The hotel company now has more than 1.2 million rooms, over twice as many as when Nassetta took over, and more than 195 million loyalty members. The larger footprint has helped Hilton strengthen its relationship with American Express, further insulating the hotel company from fluctuations in demand.
Tapping into that model will be crucial as slowing demand growth poses new challenges to Nassetta’s company. Rival Marriott cut its outlook for the rest of 2024, drawing new attention to slowing growth in hotel demand. And while Hilton kept the high-end of its adjusted earnings per share outlook for 2024 intact, the company lowered its net income forecast. US occupancy rates were about 63 per cent last year, compared to 66 per cent in 2019. And industry analysts expect occupancy to stick below pre-pandemic levels through 2028.
Hilton, which traces its roots as a hotel company to 1919, was a lodging pioneer that introduced guests to in-room conveniences such as televisions and air-conditioning, and was among the first US hotel chains to expand internationally. The bar at one of the company’s initial properties outside the continental US – the Caribe Hilton in San Juan, Puerto Rico – is credited with inventing the pina colada.

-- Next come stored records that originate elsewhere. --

Record t := mk {
  config_ : InitiatorConfig;
  mech_ : C;
  nonce_ : list byte;
  status_ : PreAuth.Status;
  phase_ : Phase;
  failure_ : string;
  server_error_ : option Z;
  input_ : list byte;
  output_ : list byte;
  remaining_ : list byte;
  version_ : Z;
  server_version_ : Z;
  first_reply_ : bool;
  pending_first_step_ : bool;
  mech_types_der_ : list byte;
  mic_required_ : bool;
  server_mic_verified_ : bool }.
Definition with_config (v : InitiatorConfig) (s : t) : t :=
  mk v (mech_ s) (nonce_ s) (status_ s) (phase_ s) (failure_ s) (server_error_ s) (input_ s) (output_
    s) (remaining_ s) (version_ s) (server_version_ s) (first_reply_ s) (pending_first_step_ s)
    (mech_types_der_ s) (mic_required_ s) (server_mic_verified_ s).
Definition with_mech (v : C) (s : t) : t :=
  mk (config_ s) v (nonce_ s) (status_ s) (phase_ s) (failure_ s) (server_error_ s) (input_ s)
    (output_ s) (remaining_ s) (version_ s) (server_version_ s) (first_reply_ s) (pending_first_step_ s)
    (mech_types_der_ s) (mic_required_ s) (server_mic_verified_ s).
Definition with_nonce (v : list byte) (s : t) : t :=
  mk (config_ s) (mech_ s) v (status_ s) (phase_ s) (failure_ s) (server_error_ s) (input_ s) (output_
    s) (remaining_ s) (version_ s) (server_version_ s) (first_reply_ s) (pending_first_step_ s)
    (mech_types_der_ s) (mic_required_ s) (server_mic_verified_ s).
Definition with_status (v : PreAuth.Status) (s : t) : t :=
  mk (config_ s) (mech_ s) (nonce_ s) v (phase_ s) (failure_ s) (server_error_ s) (input_ s) (output_
    s) (remaining_ s) (version_ s) (server_version_ s) (first_reply_ s) (pending_first_step_ s)
    (mech_types_der_ s) (mic_required_ s) (server_mic_verified_ s).
Definition with_phase (v : Phase) (s : t) : t :=
  mk (config_ s) (mech_ s) (nonce_ s) (status_ s) v (failure_ s) (server_error_ s) (input_ s) (output_
    s) (remaining_ s) (version_ s) (server_version_ s) (first_reply_ s) (pending_first_step_ s)
    (mech_types_der_ s) (mic_required_ s) (server_mic_verified_ s).
Definition with_failure (v : string) (s : t) : t :=
  mk (config_ s) (mech_ s) (nonce_ s) (status_ s) (phase_ s) v (server_error_ s) (input_ s) (output_
    s) (remaining_ s) (version_ s) (server_version_ s) (first_reply_ s) (pending_first_step_ s)
    (mech_types_der_ s) (mic_required_ s) (server_mic_verified_ s).
Definition with_server_error (v : option Z) (s : t) : t :=
  mk (config_ s) (mech_ s) (nonce_ s) (status_ s) (phase_ s) (failure_ s) v (input_ s) (output_ s)
    (remaining_ s) (version_ s) (server_version_ s) (first_reply_ s) (pending_first_step_ s)
    (mech_types_der_ s) (mic_required_ s) (server_mic_verified_ s).
Definition with_input (v : list byte) (s : t) : t :=
  mk (config_ s) (mech_ s) (nonce_ s) (status_ s) (phase_ s) (failure_ s) (server_error_ s) v (output_
    s) (remaining_ s) (version_ s) (server_version_ s) (first_reply_ s) (pending_first_step_ s)
    (mech_types_der_ s) (mic_required_ s) (server_mic_verified_ s).
Definition with_output (v : list byte) (s : t) : t :=
  mk (config_ s) (mech_ s) (nonce_ s) (status_ s) (phase_ s) (failure_ s) (server_error_ s) (input_ s)
    v (remaining_ s) (version_ s) (server_version_ s) (first_reply_ s) (pending_first_step_ s)
    (mech_types_der_ s) (mic_required_ s) (server_mic_verified_ s).
Definition with_remaining (v : list byte) (s : t) : t :=
  mk (config_ s) (mech_ s) (nonce_ s) (status_ s) (phase_ s) (failure_ s) (server_error_ s) (input_ s)
    (output_ s) v (version_ s) (server_version_ s) (first_reply_ s) (pending_first_step_ s)
    (mech_types_der_ s) (mic_required_ s) (server_mic_verified_ s).
Definition with_version (v : Z) (s : t) : t :=
  mk (config_ s) (mech_ s) (nonce_ s) (status_ s) (phase_ s) (failure_ s) (server_error_ s) (input_ s)
    (output_ s) (remaining_ s) v (server_version_ s) (first_reply_ s) (pending_first_step_ s)
    (mech_types_der_ s) (mic_required_ s) (server_mic_verified_ s).
Definition with_server_version (v : Z) (s : t) : t :=
  mk (config_ s) (mech_ s) (nonce_ s) (status_ s) (phase_ s) (failure_ s) (server_error_ s) (input_ s)
    (output_ s) (remaining_ s) (version_ s) v (first_reply_ s) (pending_first_step_ s) (mech_types_der_
    s) (mic_required_ s) (server_mic_verified_ s).
Definition with_first_reply (v : bool) (s : t) : t :=
  mk (config_ s) (mech_ s) (nonce_ s) (status_ s) (phase_ s) (failure_ s) (server_error_ s) (input_ s)
    (output_ s) (remaining_ s) (version_ s) (server_version_ s) v (pending_first_step_ s)
    (mech_types_der_ s) (mic_required_ s) (server_mic_verified_ s).
Definition with_pending_first_step (v : bool) (s : t) : t :=
  mk (config_ s) (mech_ s) (nonce_ s) (status_ s) (phase_ s) (failure_ s) (server_error_ s) (input_ s)
    (output_ s) (remaining_ s) (version_ s) (server_version_ s) (first_reply_ s) v (mech_types_der_ s)
    (mic_required_ s) (server_mic_verified_ s).
Definition with_mech_types_der (v : list byte) (s : t) : t :=
  mk (config_ s) (mech_ s) (nonce_ s) (status_ s) (phase_ s) (failure_ s) (server_error_ s) (input_ s)
    (output_ s) (remaining_ s) (version_ s) (server_version_ s) (first_reply_ s) (pending_first_step_ s)
    v (mic_required_ s) (server_mic_verified_ s).
Definition with_mic_required (v : bool) (s : t) : t :=
  mk (config_ s) (mech_ s) (nonce_ s) (status_ s) (phase_ s) (failure_ s) (server_error_ s) (input_ s)
    (output_ s) (remaining_ s) (version_ s) (server_version_ s) (first_reply_ s) (pending_first_step_ s)
    (mech_types_der_ s) v (server_mic_verified_ s).
Definition with_server_mic_verified (v : bool) (s : t) : t :=
  mk (config_ s) (mech_ s) (nonce_ s) (status_ s) (phase_ s) (failure_ s) (server_error_ s) (input_ s)
    (output_ s) (remaining_ s) (version_ s) (server_version_ s) (first_reply_ s) (pending_first_step_ s)
    (mech_types_der_ s) (mic_required_ s) v.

But the asset-light model responsible for its recent success was a competitor’s innovation. Marriott split itself in two in 1993, creating one company to manage hotels and another to own the properties. Nassetta led the property firm, Host Hotels & Resorts, as CEO from 2000 to 2007.

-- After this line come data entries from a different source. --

(** The last handler: the handshake has succeeded. *)
Definition finished (s0 s : t) : Prop :=
  config_ s = config_ s0 /\ public_key_ s = public_key_ s0 /\ input_ s = input_ s0 /\ output_ s = output_ s0 /\
  remaining_ s = remaining_ s0 /\ peer_version_ s = peer_version_ s0 /\ version_ s = version_ s0 /\ nonce_ s = nonce_ s0 /\
  status_ s = PreAuth.succeeded /\
  exists credentials, credentials_ s = Some credentials /\
    delegated (origin s) (version_ s) (public_key_ s) (identity_ s) credentials.

Lemma wp_handle_credentials s request :
  phase_ok s -> phase_ s = credentials_phase ->
  wp (handle_credentials request) (fun _ => finished s) (refused s) s.
Proof.
  intros Hok Hp. unfold phase_ok in Hok. rewrite Hp in Hok. destruct Hok as (c & Em & Hb). unfold handle_credentials.
  destruct (auth_info request) as [info|]; [|by wps].
  eapply wp_mech; [exact Em|]. intros r c1 Eu. apply wp_try; [|done]. intros plaintext ->.
  apply wp_try; [|done]. intros credentials Ed. destruct credentials as [password| |]; [|by wps..]. cbv zeta. wps.
  eapply wp_mech; [done|]. intros [i oid] c2 [= <- <- <-]. cbv beta iota.
  destruct (match accept_credentials _ with Some _ => _ | None => _ end) eqn:Ea; [by wps|].
  unfold CredsspLogic.wp, pmod. split_and!; [done..|]. exists (to_password_credentials password). split; [done|].
  exists c, info, plaintext, password, c1. split_and!; [exact Hb|exact Eu|exact Ed|done|done|].
  cbn in Ea |- *. destruct (accept_credentials (config_ s)) as [accept|]; [|done]. by destruct (accept _ _ _).
Qed.

(** ** A whole request *)

Definition negotiated (s : t) : Prop :=
  (peer_version_ s = 0 /\ version_ s = 0) \/
  (min_version <= peer_version_ s /\ version_ s = Z.min (peer_version_ s) (config_max_version (config_ s))).

Record inv (s : t) : Prop := {
  inv_live : live s;
  inv_negotiated : negotiated s;
  inv_status : match status_ s with
    | PreAuth.in_progress =>
        phase_ok s /\ credentials_ s = None /\ remaining_ s = [] /\ (peer_version_ s = 0 -> phase_ s = negotiate)
    | PreAuth.succeeded => authenticated s
    | PreAuth.nla_failed => credentials_ s = None
    end }.

(** After a request that was taken, and after one that was refused. *)
Definition taken (s0 s : t) : Prop :=
  inv s /\ status_ s <> PreAuth.nla_failed /\ input_ s = input_ s0 /\ remaining_ s = remaining_ s0 /\
  exists bytes, output_ s = output_ s0 ++ bytes.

By that time, Hilton was flailing, marked by sluggish growth and corporate bloat. Blackstone bought the company in 2007 and installed him as CEO, just as the global economy was on the verge of collapse. In an oft-told story, Blackstone renegotiated with lenders, restructuring debt on favourable terms. Nassetta, meanwhile, sold off real estate, streamlined operations and focused on brands like Hampton Inn and Waldorf Astoria for growth.
Blackstone took Hilton public in 2013 and exited its stake five years later, netting a US$14 billion profit for the alternative asset manager. Hilton’s growth since that time has caused Blackstone’s Gray to jest that he sold too soon.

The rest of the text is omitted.